GCC sector maintains growth
The Gulf Co-operation Council (GCC) insurance sector maintains resilient growth, given the significant penetration gap compared to the advanced economies, and despite challenges such as a drop in oil prices and reduced public and business spending, according to a report from Alpen Capital
Developing regulations, economic diversification efforts, mandatory health insurance and favourable demography present a bright outlook for the sector. “The GCC insurance industry is stepping into the next phase of growth, fuelled by rising insurance awareness, economic revival and infrastructure developments, and an expanding consumer base,” noted the report. “Further, the maturing and stringent regulatory environment is likely to create strong, stable and sustainable business models.”
According to Alpen Capital, the GCC insurance market is projected to grow at a CAGR of 10.9 per cent from US$26.2 billion in 2016 to $44.0 billion in 2021. This projection is based on existing fundamentals of the industry and economic outlook.
Alpen’s report continued: “The growth in GWP is likely to be moderate in 2017, as the industry players are adapting to the new regulations amidst increasing competition and recovering economic activity.
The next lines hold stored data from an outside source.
(** * ClarityCut: review timeline, skip policy and metrics

    A shallow embedding of the playback logic of
    [src/components/ReviewPhase.tsx] and of the metrics of the application
    root ([App], [calculateMetrics]).

    Numbers.  A JavaScript [number] that is finite is a rational, and on
    finite numbers the comparisons [<], [<=], [>=], [Math.max], [Math.min]
    and [Math.abs] of the source are the ones of [Q].  The arithmetic
    [+], [-], [*] is modelled exactly, without the rounding of IEEE-754
    doubles.  A division is modelled as partial: dividing by zero gives
    [NaN] or an infinity in the source and [None] here. *)

From Stdlib Require Import QArith Qminmax Qabs Lqa.
From Stdlib Require Import List String Bool Arith Lia.
From Stdlib Require Import ZArith Qround Ascii DecimalString Sorted Permutation.
Import ListNotations.
Open Scope Q_scope.

(** ** Numbers of the source *)

Module Num.

(** [a >= b] *)
Definition geb (a b : Q) : bool := Qle_bool b a.
(** [a <= b] *)
Definition leb (a b : Q) : bool := Qle_bool a b.
(** [a < b] *)
Definition ltb (a b : Q) : bool := negb (Qle_bool b a).
(** [a > b] *)
Definition gtb (a b : Q) : bool := negb (Qle_bool a b).

(** [a / b]: [None] when the source produces [NaN] or an infinity. *)
Definition div (a b : Q) : option Q :=
  if Qeq_bool b 0 then None else Some (a / b).

End Num.

(** ** Data model ([src/types.ts]) *)

Inductive CutType := cliche | filler | silence | repetition | stutter.

Inductive Status := accepted | rejected.

Definition Status_eqb (a b : Status) : bool :=
  match a, b with
  | accepted, accepted | rejected, rejected => true
  | _, _ => false
  end.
On one hand, increased capitalisation requirement and actuarial pricing are improving the financial performance of insurers, and on the other hand, the regulations are encouraging consolidation activity.”
Between 2016 and 2021, insurance markets in the UAE and Oman are anticipated to grow at the fastest annualised average pace of 12.1 per cent, followed by Saudi Arabia at 10.5 per cent.
The premium growth in Oman is likely to be driven largely by the introduction of mandatory health insurance, and that in the UAE by a new motor insurance pricing regime. Additionally, macro factors like population growth, infrastructure developments and revival of business activity will aid growth across the countries.